(* ===== verification/AuthzDefs.v ===== *)
(** * Authorization declarations and segments

    authz/defs.go and authz/segment.go: what a component declares about its resources,
    fields and operations ([Definitions], [Validate]), and the segments a subject holds
    ([Segment], [ActiveAt], [Check]).

    Go maps are [gmap]s; the loops over them walk [map_to_list], one of the orders a Go
    loop may take.  The texts of the errors are left out, one constructor stands for each
    place that makes one.  [time.Parse] is the parameter [Parse] of the sections that use
    it: nothing here depends on which texts it accepts. *)
From S2P Require Import Prelude GoStr.
From Stdlib Require Import Ascii String.
Open Scope string_scope.
Open Scope Z_scope.
Open Scope list_scope.

(** ** Declarations *)

Definition ValueSet : string := "value_set".
Definition OrgTree : string := "org_tree".
Definition Principal : string := "principal".
Definition Amount : string := "amount".

Definition Ordinary : string := "ordinary".
Definition Restricted : string := "restricted".
Definition Secret : string := "secret".

Definition LocalColumn : string := "local_column".
Definition LocalProjection : string := "local_projection".
Definition NotPushdownable : string := "not_pushdownable".

Record Dimension := MkDimension {
  d_Kind : string;
  d_Column : string;
  d_PrincipalRole : string;
  d_CurrencyColumn : string;
  d_Pushdown : string;
  d_ProjectionWatermark : string }.

Record Field := MkField {
  f_Class : string;
  f_ReadKey : string;
  f_WriteKey : string;
  f_DerivedFrom : list string;
  f_Queryable : list string }.
Lemma Evaluate_total r segs op :
  (∀ s, s ∈ segs → Check r s = None) → is_Some (Evaluate r segs op facts principal at_).
Proof.
  intros Hs. unfold Evaluate.
  destruct (entitled_total segs (r_ViewOperation r)) as [[v vf] ->]; [intros; by eapply segment_total, Hs|].
  cbn [mbind option_bind]. destruct (decide (op = _)); [simpl; eauto|].
  destruct (entitled_total segs op) as [[a af] ->]; [intros; by eapply segment_total, Hs|]. simpl. eauto.
Qed.

(** C38. For segments that pass [Check], the evaluation always gives a decision, and it
    allows the operation on a record exactly when some segment of the resource's view
    operation and some segment of the operation asked grant it: each is active, its
    window's start parses and is not after the time and its end is absent or parses and is
    after the time; and the record meets each of its atoms as its kind means it: a known
    fact among the values, equal to the principal, not empty and at or below a tree item's
    path, or an amount of the atom's currency within bounds that parse.  An unobtained or
    null fact or one that does not parse meets no atom but the one for all.  The fields the
    decision names are declared, not secret, and read by a segment of the operation that
    grants it. *)
Theorem allowed_iff_granted r segs op :
  (∀ s, s ∈ segs → Check r s = None) →
  ∃ d, Evaluate r segs op facts principal at_ = Some d ∧
    (Err_ d = None ↔ (∃ s, granting segs (r_ViewOperation r) s) ∧ ∃ s, granting segs op s) ∧
    (∀ f, f ∈ dc_Fields d → shown r f = true ∧
       (∃ s, granting segs (r_ViewOperation r) s) ∧ ∃ s, granting segs op s ∧ f ∈ s_ReadFields s).
Proof.
  intros Hs. destruct (Evaluate_total r segs op Hs) as [d Hd]. exists d. split; [done|].
  apply Evaluate_spec in Hd as (Hv & Ha & Hf). split.
  - rewrite <- Ha. unfold Err_.
    assert (Hav : dc_Action d = True_ → dc_Visible d = True_) by (rewrite Ha, Hv; naive_solver).
    destruct (dc_Visible d) eqn:Ev, (dc_Action d) eqn:Ea; simpl; naive_solver.
  - intros f Hin%Hf. naive_solver.
Qed.

End props.

(** ** Masking *)

Section mask.
Context {V : Type} (r : Resource) (readable : list string).

Lemma maskOne_fold l (acc : gmap string (shapedVal V) * list string) shaped masked :
  NoDup (map fst l) → (∀ k v, (k, v) ∈ l → acc.1 !! k = None) →
  foldl (maskOne r readable) acc l = (shaped, masked) →
  (∀ k, shaped !! k =
     match list_to_map (M := gmap string V) l !! k with
     | Some v => if shown r k then Some (if mem k readable then Shown v else Nil) else None
     | None => acc.1 !! k
     end) ∧
  (∀ k, k ∈ masked ↔ k ∈ acc.2 ∨ ((∃ v, (k, v) ∈ l) ∧ shown r k = true ∧ mem k readable = false)).
Proof.
  revert acc. induction l as [|[k v] l IH]; intros acc Hn Hacc; cbn [foldl map fst].
  { destruct acc as [m ms]. intros [= -> ->]. cbn. split; [done|]. set_solver. }
  apply NoDup_cons in Hn as [Hk Hn].
  assert (Hkl : list_to_map (M := gmap string V) l !! k = None) by (by apply not_elem_of_list_to_map_1).
  intros Hf. apply IH in Hf; [|done|].
  - destruct Hf as [H1 H2]. split.
    + intros x. rewrite H1. cbn [list_to_map foldr]. destruct (decide (x = k)) as [->|Hx].
      * rewrite Hkl, lookup_insert_eq. unfold maskOne. cbn [fst snd].
        destruct (shown r k); [destruct (mem k readable); cbn; apply lookup_insert_eq|].
        apply (Hacc k v). by left.
      * rewrite lookup_insert_ne by done. destruct (list_to_map l !! x); [done|].
        unfold maskOne. cbn [fst snd]. destruct (shown r k); [|done].
        destruct (mem k readable); cbn; by rewrite lookup_insert_ne.
    + intros x. rewrite H2. unfold maskOne. cbn [fst snd].
      assert (Hc : (∃ v0, (x, v0) ∈ (k, v) :: l) ↔ x = k ∨ ∃ v0, (x, v0) ∈ l).
      { setoid_rewrite elem_of_cons. split; [intros [w [[= -> ->]|Hw]]; eauto|]. intros [->|[w Hw]]; eauto. }
      rewrite Hc. clear - k.
      destruct (shown r k) eqn:Hs; [|intuition congruence].
      destruct (mem k readable) eqn:Hm; cbn [fst snd]; [intuition congruence|].
      rewrite elem_of_app, list_elem_of_singleton. intuition congruence.
  - intros x w Hx. assert (x ≠ k).
    { intros ->. apply Hk. apply list_elem_of_fmap. by exists (k, w). }
    unfold maskOne. cbn [fst snd]. destruct (shown r k); [|eapply Hacc; by right].
    destruct (mem k readable); cbn; rewrite lookup_insert_ne by done; eapply Hacc; by right.
Qed.

(** [Mask] passes a value through only for a declared, not secret, readable key of the
    object, and unchanged; every other declared, not secret key is null and named, sorted,
    under [_masked]; a secret or undeclared key does not appear.  (The key [_masked] itself
    is taken to be no field of the object.) *)
Theorem Mask_spec (out : gmap string V) :
  out !! Masked = None →
  let masked k := is_Some (out !! k) ∧ shown r k = true ∧ k ∉ readable in
  (∀ k v, Mask r out readable !! k = Some (Shown v) ↔ out !! k = Some v ∧ shown r k = true ∧ k ∈ readable) ∧
  (∀ k, Mask r out readable !! k = Some Nil ↔ masked k) ∧
  (∀ k l, Mask r out readable !! k = Some (Names l) →
     k = Masked ∧ Sorted strLe l ∧ ∀ x, x ∈ l ↔ masked x) ∧
  (is_Some (Mask r out readable !! Masked) ↔ ∃ k, masked k).
Proof.
  intros Hout masked. unfold Mask.
  destruct (foldl (maskOne r readable) (∅, []) (map_to_list out)) as [shaped ms] eqn:Hf.
  apply maskOne_fold in Hf as [Hs Hm]; [|apply NoDup_fst_map_to_list|intros; apply lookup_empty].
  cbn [fst snd] in *. rewrite list_to_map_to_list in Hs.
  assert (Hmem : ∀ k, k ∈ ms ↔ masked k).
  { intros k. rewrite Hm. unfold masked, mem. setoid_rewrite elem_of_map_to_list.
    rewrite bool_decide_eq_false. rewrite elem_of_nil. unfold is_Some. naive_solver. }
  assert (Hval : ∀ k, shaped !! k = match out !! k with
     | Some v => if shown r k then Some (if mem k readable then Shown v else Nil) else None | None => None end).
  { intros k. rewrite Hs. destruct (out !! k); [done|]. apply lookup_empty. }
  assert (HvM : shaped !! Masked = None) by (by rewrite Hval, Hout).
  assert (Hne : ∀ k (x : shapedVal V), shaped !! k = Some x → k ≠ Masked) by (intros k x Hx ->; congruence).
  assert (HS : ∀ k v, shaped !! k = Some (Shown v) ↔ out !! k = Some v ∧ shown r k = true ∧ k ∈ readable).
  { intros k v. rewrite Hval. unfold mem. destruct (out !! k), (shown r k); try case_bool_decide; naive_solver. }
  assert (HN : ∀ k, shaped !! k = Some Nil ↔ masked k).
  { intros k. rewrite Hval. unfold masked, mem, is_Some.
    destruct (out !! k), (shown r k); try case_bool_decide; naive_solver. }
  assert (HL : ∀ k l, shaped !! k ≠ Some (Names l)).
  { intros k l. rewrite Hval. destruct (out !! k), (shown r k); try destruct (mem k readable); naive_solver. }
  case_decide as Hms.
  - split; [done|]. split; [done|]. split; [intros k l Hk; by destruct (HL k l)|].
    rewrite HvM. split; [by intros [? ?]|]. intros [k Hk%Hmem]. rewrite Hms in Hk. by apply elem_of_nil in Hk.
  - assert (Hlk : ∀ k (x : shapedVal V), <[Masked := Names (sortStrings ms)]> shaped !! k = Some x ↔
      (k = Masked ∧ x = Names (sortStrings ms)) ∨ shaped !! k = Some x).
    { intros k x. rewrite lookup_insert_Some. split; [naive_solver|].
      intros [[-> ->]|Hx]; [by left|]. right. split; [|done]. intros <-. congruence. }
    split; [intros k v; rewrite Hlk, <- HS; naive_solver|].
    split; [intros k; rewrite Hlk, <- HN; naive_solver|]. split.
    + intros k l [[-> [= ->]]|Hk]%Hlk; [|by destruct (HL k l)]. split; [done|]. split.
      * apply sortStrings_Sorted.
      * intros x. by rewrite sortStrings_elem.
    + split; [|intros _; eexists; apply Hlk; by left]. intros _.
      destruct ms as [|k ms']; [done|]. exists k. apply Hmem. by left.
Qed.
End mask.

....

**Try it**
Look above for the line holding "(** * Authorization declarations and segments" and the line holding "Go maps are". Retype both, and every line between them, word for word and nothing else.

**Problem solution**
(** * Authorization declarations and segments

    authz/defs.go and authz/segment.go: what a component declares about its resources,
    fields and operations ([Definitions], [Validate]), and the segments a subject holds
    ([Segment], [ActiveAt], [Check]).

    Go maps are [gmap]s; the loops over them walk [map_to_list], one of the orders a Go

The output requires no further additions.